A study conducted by a team of scientists last year indicates that the best way for large companies to approach digital disruption in healthcare is likely through collaboration. Corporations must learn from startups, and vice versa:
Digital transformation is an opportunity to accelerate health care performance by lowering cost and improving quality of care. At an economic scale, business models can be strengthened and disruptive innovation models enabled. Corporations should look for collaborations with start-up companies to keep investment costs at bay and off the balance sheet. At the same time, the regulatory knowledge of established corporations might help [startups] to kick off digital disruption in the health care sector.

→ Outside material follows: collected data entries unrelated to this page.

(** [py_scanstring], strict, after the opening quote: the text and what follows
    the closing one. *)
Fixpoint scan_string (l : chars) : option (chars * chars) :=
  match l with
  | [] => None
  | c :: l1 =>
      if code c =? 34 then Some ([], l1)
      else if code c =? 92 then
        match l1 with
        | [] => None
        | e :: l2 =>
            if Ascii.eqb e "u" then
              match l2 with
              | h1 :: h2 :: h3 :: h4 :: l3 =>
                  match hex4 h1 h2 h3 h4 with
                  | None => None
                  | Some u =>
                      if is_high u then
                        match l3 with
                        | b :: v :: g1 :: g2 :: g3 :: g4 :: l4 =>
                            if (code b =? 92) && Ascii.eqb v "u" then
                              match hex4 g1 g2 g3 g4 with
                              | None => None
                              | Some u2 =>
                                  if is_low u2 then
                                    before (code_chars (65536 + (u - 55296) * 1024 + (u2 - 56320))) (scan_string l4)
                                  else before (code_chars u) (scan_string l3)
                              end
                            else before (code_chars u) (scan_string l3)
                        | _ => before (code_chars u) (scan_string l3)
                        end
                      else before (code_chars u) (scan_string l3)
                  end
              | _ => None
              end
            else match unescape e with
                 | Some b => before [b] (scan_string l2)
                 | None => None
                 end
        end
      else if code c <? 32 then None
      else before [c] (scan_string l1)
  end.

(** The parts of [NUMBER_RE] at the start of a text. *)
Fixpoint span_digits (l : chars) : chars * chars :=
  match l with
  | c :: r => if is_digit c then let '(ds, r') := span_digits r in (c :: ds, r') else ([], l)
  | [] => ([], [])
  end.

Definition scan_natural (l : chars) : option (chars * chars) :=
  match l with
  | c :: r =>
      if code c =? 48 then Some ([c], r)
      else if is_digit c then Some (span_digits l)
      else None
  | [] => None
  end.

Definition scan_int (l : chars) : option (chars * chars) :=
  match l with
  | c :: r => if code c =? 45 then before [c] (scan_natural r) else scan_natural l
  | [] => None
  end.

Definition scan_frac (l : chars) : chars * chars :=
  match l with
  | c :: r =>
      if code c =? 46 then
        match span_digits r with
        | ([], _) => ([], l)
        | (ds, r') => (c :: ds, r')
        end
      else ([], l)
  | [] => ([], [])
  end.

Definition is_sign (c : ascii) : bool := (code c =? 43) || (code c =? 45).

Definition scan_exp (l : chars) : chars * chars :=
  match l with
  | c :: r =>
      if (code c =? 101) || (code c =? 69) then
        let '(sg, r1) := match r with
                         | s :: r1 => if is_sign s then ([s], r1) else ([], r)
                         | [] => ([], r)
                         end in
        match span_digits r1 with
        | ([], _) => ([], l)
        | (ds, r') => (c :: sg ++ ds, r')
        end
      else ([], l)
  | [] => ([], [])
  end.

(** Integer part, fraction with exponent, and the rest. *)
Definition split_number (l : chars) : option (chars * chars * chars) :=
  match scan_int l with
  | Some (i, r) =>
      let '(f, r1) := scan_frac r in
      let '(e, r2) := scan_exp r1 in
      Some (i, f ++ e, r2)
  | None => None
  end.

Definition digits_int (l : chars) : Z := fold_left (fun acc c => 10 * acc + (code c - 48)) l 0.

(** [int(text)] of an integer part. *)
Definition int_of (l : chars) : Z :=
  match l with
  | c :: r => if code c =? 45 then - digits_int r else digits_int l
  | [] => 0
  end.

Fixpoint strip_chars (p l : chars) : option chars :=
  match p, l with
  | [], _ => Some l
  | a :: p', b :: l' => if Ascii.eqb a b then strip_chars p' l' else None
  | _ :: _, [] => None
  end.

Fixpoint first_literal {A} (lits : list (string * A)) (l : chars) : option (A * chars) :=
  match lits with
  | [] => None
  | (t, a) :: lits' =>
      match strip_chars (to_chars t) l with
      | Some r => Some (a, r)
      | None => first_literal lits' l
      end
  end.

(** [dict(pairs)] *)
Definition dict_of (ps : list (string * json)) : list (string * json) :=
  fold_left (fun d p => dset p.1 p.2 d) ps [].

Section Loads.
Context (parse_float parse_constant : string -> json).

Definition scan_number (l : chars) : option (json * chars) :=
  match split_number l with
  | Some (i, [], r) => Some (JInt (int_of i), r)
  | Some (i, fe, r) => Some (parse_float (string_of_list_ascii (i ++ fe)), r)
  | None => None
  end.

Definition LITERALS : list (string * json) := [("null", JNull); ("true", JBool true); ("false", JBool false)].

Definition CONSTANTS : list (string * json) :=
  map (fun t => (t, parse_constant t)) ["NaN"; "Infinity"; "-Infinity"].

Definition scan_atom (l : chars) : option (json * chars) :=
  match first_literal LITERALS l with
  | Some x => Some x
  | None => match scan_number l with Some x => Some x | None => first_literal CONSTANTS l end
  end.

(** One call of [scan_once], given the loops of [JSONArray] and [JSONObject] after
    the bracket and its blanks. *)
Definition value_step (elements : chars -> option (list json * chars))
    (members : chars -> option (list (string * json) * chars)) (l : chars) : option (json * chars) :=
  match l with
  | c :: r =>
      if code c =? 34 then
        match scan_string r with Some (s, r') => Some (JStr (string_of_list_ascii s), r') | None => None end
      else if code c =? 123 then
        match skip_ws r with
        | d :: r1 =>
            if code d =? 125 then Some (JDict [], r1)
            else match members (d :: r1) with
                 | Some (ps, r') => Some (JDict (dict_of ps), r')
                 | None => None
                 end
        | [] => None
        end
      else if code c =? 91 then
        match skip_ws r with
        | d :: r1 =>
            if code d =? 93 then Some (JList [], r1)
            else match elements (d :: r1) with
                 | Some (vs, r') => Some (JList vs, r')
                 | None => None
                 end
        | [] => None
        end
      else scan_atom l
  | [] => None
  end.

(** One round of [JSONArray]. *)
Definition elements_step (value : chars -> option (json * chars))
    (elements : chars -> option (list json * chars)) (l : chars) : option (list json * chars) :=
  match value l with
  | Some (v, r) =>
      match skip_ws r with
      | c :: r1 =>
          if code c =? 93 then Some ([v], r1)
          else if code c =? 44 then
            match elements (skip_ws r1) with
            | Some (vs, r2) => Some (v :: vs, r2)
            | None => None
            end
          else None
      | [] => None
      end
  | None => None
  end.

(** One round of [JSONObject], from the quote of a key. *)
Definition members_step (value : chars -> option (json * chars))
    (members : chars -> option (list (string * json) * chars)) (l : chars)
    : option (list (string * json) * chars) :=
  match l with
  | q :: l1 =>
      if code q =? 34 then
        match scan_string l1 with
        | Some (k, r) =>
            match skip_ws r with
            | c :: r1 =>
                if code c =? 58 then
                  match value (skip_ws r1) with
                  | Some (v, r2) =>
                      match skip_ws r2 with
                      | d :: r3 =>
                          if code d =? 125 then Some ([(string_of_list_ascii k, v)], r3)
                          else if code d =? 44 then
                            match members (skip_ws r3) with
                            | Some (ps, r4) => Some ((string_of_list_ascii k, v) :: ps, r4)
                            | None => None
                            end
                          else None
                      | [] => None
                      end
                  | None => None
                  end
                else None
            | [] => None
            end
        | None => None
        end
      else None
  | [] => None
  end.

Fixpoint scan_value (n : nat) (l : chars) {struct n} : option (json * chars) :=
  match n with
  | S n' => value_step (scan_elements n') (scan_members n') l
  | O => None
  end
with scan_elements (n : nat) (l : chars) {struct n} : option (list json * chars) :=
  match n with
  | S n' => elements_step (scan_value n') (scan_elements n') l
  | O => None
  end
with scan_members (n : nat) (l : chars) {struct n} : option (list (string * json) * chars) :=
  match n with
  | S n' => members_step (scan_value n') (scan_members n') l
  | O => None
  end.

Lemma scan_value_S n l : scan_value (S n) l = value_step (scan_elements n) (scan_members n) l.
Proof. done. Qed.

Lemma scan_elements_S n l : scan_elements (S n) l = elements_step (scan_value n) (scan_elements n) l.
Proof. done. Qed.

Lemma scan_members_S n l : scan_members (S n) l = members_step (scan_value n) (scan_members n) l.
Proof. done. Qed.

Definition BOM_UTF8 : chars := [chr 239; chr 187; chr 191].

Definition value_fuel (l : chars) : nat := 2 * length l + 1.

(** [JSONDecoder.decode]; [None] is [JSONDecodeError]. *)
Definition decode_json (l : chars) : option json :=
  let l := skip_ws l in
  match scan_value (value_fuel l) l with
  | Some (v, r) => match skip_ws r with [] => Some v | _ => None end
  | None => None
  end.

(** [json.loads] of a text. *)
Definition json_loads (s : string) : option json :=
  match strip_chars BOM_UTF8 (to_chars s) with
  | Some _ => None
  | None => decode_json (to_chars s)
  end.

Inductive Encoding := Utf32 | Utf16 | Utf8Sig | Utf16BE | Utf16LE | Utf32BE | Utf32LE | Utf8.

Definition zero (c : ascii) : bool := code c =? 0.

Definition detect_encoding (b : chars) : Encoding :=
  let starts p := match strip_chars (map chr p) b with Some _ => true | None => false end in
  if starts [0; 0; 254; 255] || starts [255; 254; 0; 0] then Utf32
  else if starts [254; 255] || starts [255; 254] then Utf16
  else if starts [239; 187; 191] then Utf8Sig
  else match b with
  | [b0; b1] => if zero b0 then Utf16BE else if zero b1 then Utf16LE else Utf8
  | b0 :: b1 :: b2 :: b3 :: _ =>
      if zero b0 then (if zero b1 then Utf32BE else Utf16BE)
      else if zero b1 then (if zero b2 && zero b3 then Utf32LE else Utf16LE)
      else Utf8
  | _ => Utf8
  end.

(** [json.loads] of bytes; [None] is a [ValueError]. *)
Definition json_loads_bytes (decode_as : Encoding -> string -> option string) (b : string) : option json :=
  match detect_encoding (to_chars b) with
  | Utf8 => if utf8_valid_with true (str_bytes b) then json_loads b else None
  | enc => match decode_as enc b with Some s => json_loads s | None => None end
  end.
End Loads.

The study looked at how technology corporations, life science companies and medical startups are investing in digital disruption. Technology corporations are investing heavily in adherence hardware and treatment platforms. Similarly, life science companies are investing heavily in adherence hardware and software. Treatment services are also becoming a priority.
Medical startups, on the other hand, are more diversified, actively exploring all six major customer needs: adherence, diagnostic, lifestyle, patient engagement, prevention, and treatment.
With the proper funding in their pockets, the increasing demand and their diversified efforts, medical startups will only add to the mounting pressure to tackle digital disruption head-on.
Currently, however, most companies are falling short of consumer and patient expectations.
Michael Song from MedImmune presented some surprising numbers at Digital Pharma EAST late last year:
- There are 325,000 health and fitness apps on the market.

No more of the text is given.